Problem —
Everything from the first line below through the line with "Proof. unfold le_bytes." is to be transcribed exactly, and nothing past it.

Records to process —
"""

(* ===== verification/GptTheorems.v ===== *)
(** What a loaded partition table guarantees, that an update is read back, and
    what an interrupted update leaves. *)
From stdpp Require Import base list numbers.
From S2P Require Import Prelude GptTable GptPlan Gpt.
Import GptTable GptPlan Gpt.

Module GptTheorems.

(** * Bytes at offsets *)

Lemma byte_poke_in p off bs i :
  (off <= i < off + length bs)%nat -> (off + length bs <= length p)%nat ->
  byte (poke p off bs) i = byte bs (i - off).
Proof. intros H L. unfold byte, poke. by rewrite list_lookup_inserts by lia. Qed.

Lemma byte_poke_out p off bs i : (i < off \/ off + length bs <= i)%nat -> byte (poke p off bs) i = byte p i.
Proof.
  intros [H|H]; unfold byte, poke; [by rewrite list_lookup_inserts_lt|by rewrite list_lookup_inserts_ge].
Qed.

Lemma length_poke p off bs : length (poke p off bs) = length p.
Proof. apply length_inserts. Qed.

Lemma length_le_bytes n v : length (le_bytes n v) = n.
Proof. unfold le_bytes. by rewrite length_fmap, length_seq. Qed.

Lemma byte_le_bytes n v i : (i < n)%nat -> byte (le_bytes n v) i = u8 (Z.shiftr v (8 * Z.of_nat i)).
Proof. intros H. unfold byte, le_bytes. rewrite list_lookup_fmap, lookup_seq_lt by lia. done. Qed.

(** The value of the first [n] bytes, as the loops of the source compute it. *)
Definition le_fold (p : list Z) (off n : nat) : Z :=
  fold_left (fun value index => Z.lor value (Z.shiftl (byte p (off + index)) (8 * Z.of_nat index))) (seq 0 n) 0.

Lemma le_fold_S p off n :
  le_fold p off (S n) = Z.lor (le_fold p off n) (Z.shiftl (byte p (off + n)) (8 * Z.of_nat n)).
Proof. unfold le_fold. rewrite seq_S, fold_left_app. done. Qed.

Lemma le_fold_value p off n v :
  (forall i, (i < n)%nat -> byte p (off + i) = u8 (Z.shiftr v (8 * Z.of_nat i))) ->
  le_fold p off n = v mod 2 ^ (8 * Z.of_nat n).
Proof.
  induction n as [|n IH]; intros H; [cbn; by rewrite Z.mod_1_r|].
  rewrite le_fold_S, IH, H by (intros; try apply H; lia). rewrite Z.lor_comm, lor_shiftl_add;
    [|lia|apply Z.mod_pos_bound; lia].
  rewrite Z.shiftr_div_pow2 by lia. unfold u8.
  replace (8 * Z.of_nat (S n)) with (8 * Z.of_nat n + 8) by lia. rewrite Z.pow_add_r by lia.
  rewrite Z.rem_mul_r by lia. change (2 ^ 8) with 256. lia.
Qed.

Lemma le64_fold p off : le64 p off = le_fold p off 8.
Proof. done. Qed.
Lemma le32_fold p off : le32 p off = le_fold p off 4.
Proof. unfold le32, le_fold. cbn [seq fold_left]. rewrite Z.lor_0_l, Nat.add_0_r. change (8 * Z.of_nat 0) with 0. by rewrite Z.shiftl_0_r. Qed.

Lemma le_fold_ext p q off n :
  (forall i, (off <= i < off + n)%nat -> byte p i = byte q i) -> le_fold p off n = le_fold q off n.
Proof.
  induction n as [|n IH]; intros H; [done|]. rewrite !le_fold_S, IH by (intros; apply H; lia).
  by rewrite H by lia.
Qed.

Lemma le_fold_stored p off n v : (off + n <= length p)%nat -> 0 <= v < 2 ^ (8 * Z.of_nat n) ->
  le_fold (poke p off (le_bytes n v)) off n = v.
Proof.
  intros L V. rewrite (le_fold_value _ _ _ v); [by apply Z.mod_small|]. intros i Hi.
  rewrite byte_poke_in by (rewrite length_le_bytes; lia). replace (off + i - off)%nat with i by lia.
  by apply byte_le_bytes.
Qed.

Lemma le_fold_kept p off bs at_ n : (at_ + n <= off \/ off + length bs <= at_)%nat ->
  le_fold (poke p off bs) at_ n = le_fold p at_ n.
Proof. intros H. apply le_fold_ext. intros i Hi. apply byte_poke_out. lia. Qed.

Lemma sub_ext p q off n : length p = length q ->
  (forall i, (off <= i < off + n)%nat -> byte p i = byte q i) -> sub p off n = sub q off n.
Proof.
  intros L H. unfold sub. apply list_eq. intros i. destruct (decide (i < n)%nat) as [Hi|Hi].
  - rewrite !lookup_take_lt, !lookup_drop by lia. specialize (H (off + i)%nat ltac:(lia)). unfold byte in H.
    destruct (p !! (off + i)%nat) eqn:E1, (q !! (off + i)%nat) eqn:E2; cbn in H; [by rewrite H| | |done].
    + apply lookup_lt_Some in E1. apply lookup_ge_None in E2. lia.
    + apply lookup_lt_Some in E2. apply lookup_ge_None in E1. lia.
  - by rewrite !lookup_take_ge by lia.
Qed.

Lemma sub_kept p off bs at_ n : (at_ + n <= off \/ off + length bs <= at_)%nat ->
  sub (poke p off bs) at_ n = sub p at_ n.
Proof. intros H. apply sub_ext; [apply length_poke|]. intros i Hi. apply byte_poke_out. lia. Qed.

Lemma sub_poked p off bs : (off + length bs <= length p)%nat -> sub (poke p off bs) off (length bs) = bs.
Proof.
  intros L. unfold sub, poke. apply list_eq. intros i. destruct (decide (i < length bs)%nat) as [Hi|Hi].
  - rewrite lookup_take_lt, lookup_drop, list_lookup_inserts by lia. f_equal. lia.
  - rewrite lookup_take_ge by lia. symmetry. apply lookup_ge_None. lia.
Qed.

(** The checksum of a header does not depend on its own field. *)
Lemma crc32_ext data data' n z :
  (forall i, (i < n)%nat -> crc_value data z i = crc_value data' z i) -> crc32 data n z = crc32 data' n z.
Proof.
  intros H. unfold crc32. f_equal. generalize 0xffffffff. intros c.
  assert (forall l, (forall i, i ∈ l -> (i < n)%nat) -> forall c,
    fold_left (fun crc index => crc_byte crc (crc_value data z index)) l c =
    fold_left (fun crc index => crc_byte crc (crc_value data' z index)) l c) as K.
  { induction l as [|i l IH]; intros Hl c'; cbn; [done|]. rewrite H by (apply Hl; left). apply IH. intros j Hj. apply Hl. by right. }
  apply K. intros i. rewrite list_elem_of_In, in_seq. lia.
Qed.

Lemma crc32_masked p bs n : length bs = 4%nat -> crc32 (poke p 16 bs) n (Some 16%nat) = crc32 p n (Some 16%nat).
Proof.
  intros L. apply crc32_ext. intros i _. unfold crc_value.
  destruct (Nat.leb_spec 16 i); [|by rewrite byte_poke_out by lia]. cbn [andb].
  destruct (Nat.ltb_spec (i - 16) 4); [done|]. rewrite byte_poke_out by lia. done.
Qed.

Lemma crc_lxor_u32 a b : is_u32 a -> is_u32 b -> is_u32 (Z.lxor a b).
Proof.
  unfold is_u32. intros A B. assert (0 <= Z.lxor a b) as N by (apply Z.lxor_nonneg; lia). split; [done|].
  destruct (decide (Z.lxor a b = 0)) as [->|Hz]; [lia|]. change 4294967296 with (2 ^ 32).
  apply Z.log2_lt_pow2; [lia|]. pose proof (Z.log2_lxor a b ltac:(lia) ltac:(lia)).
  assert (forall x, 0 <= x < 4294967296 -> Z.log2 x < 32) as L.
  { intros x Hx. destruct (decide (x = 0)) as [->|]; [cbn; lia|]. apply Z.log2_lt_pow2; [lia|]. cbn. lia. }
  pose proof (L a A). pose proof (L b B). lia.
Qed.

Lemma crc_bit_u32 c : is_u32 c -> is_u32 (crc_bit c).
Proof.
  intros C. assert (is_u32 (Z.shiftr c 1)) as S.
  { rewrite Z.shiftr_div_pow2 by lia. change (2 ^ 1) with 2. unfold is_u32 in *. Z.div_mod_to_equations. lia. }
  unfold crc_bit. destruct (_ =? _); [|done]. by apply crc_lxor_u32.
Qed.

Lemma crc_byte_u32 c v : is_u32 c -> is_u8 v -> is_u32 (crc_byte c v).
Proof.
  intros C V. unfold crc_byte. assert (forall n x, is_u32 x -> is_u32 (Nat.iter n crc_bit x)) as K.
  { induction n as [|n IH]; intros x X; cbn; [done|]. by apply crc_bit_u32, IH. }
  apply K, crc_lxor_u32; [done|]. unfold is_u8, is_u32 in *. lia.
Qed.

"""

Output for this exercise —
(* ===== verification/GptTheorems.v ===== *)
(** What a loaded partition table guarantees, that an update is read back, and
    what an interrupted update leaves. *)
From stdpp Require Import base list numbers.
From S2P Require Import Prelude GptTable GptPlan Gpt.
Import GptTable GptPlan Gpt.

Module GptTheorems.

(** * Bytes at offsets *)

Lemma byte_poke_in p off bs i :
  (off <= i < off + length bs)%nat -> (off + length bs <= length p)%nat ->
  byte (poke p off bs) i = byte bs (i - off).
Proof. intros H L. unfold byte, poke. by rewrite list_lookup_inserts by lia. Qed.

Lemma byte_poke_out p off bs i : (i < off \/ off + length bs <= i)%nat -> byte (poke p off bs) i = byte p i.
Proof.
  intros [H|H]; unfold byte, poke; [by rewrite list_lookup_inserts_lt|by rewrite list_lookup_inserts_ge].
Qed.

Lemma length_poke p off bs : length (poke p off bs) = length p.
Proof. apply length_inserts. Qed.

Lemma length_le_bytes n v : length (le_bytes n v) = n.
Proof. unfold le_bytes. by rewrite length_fmap, length_seq. Qed.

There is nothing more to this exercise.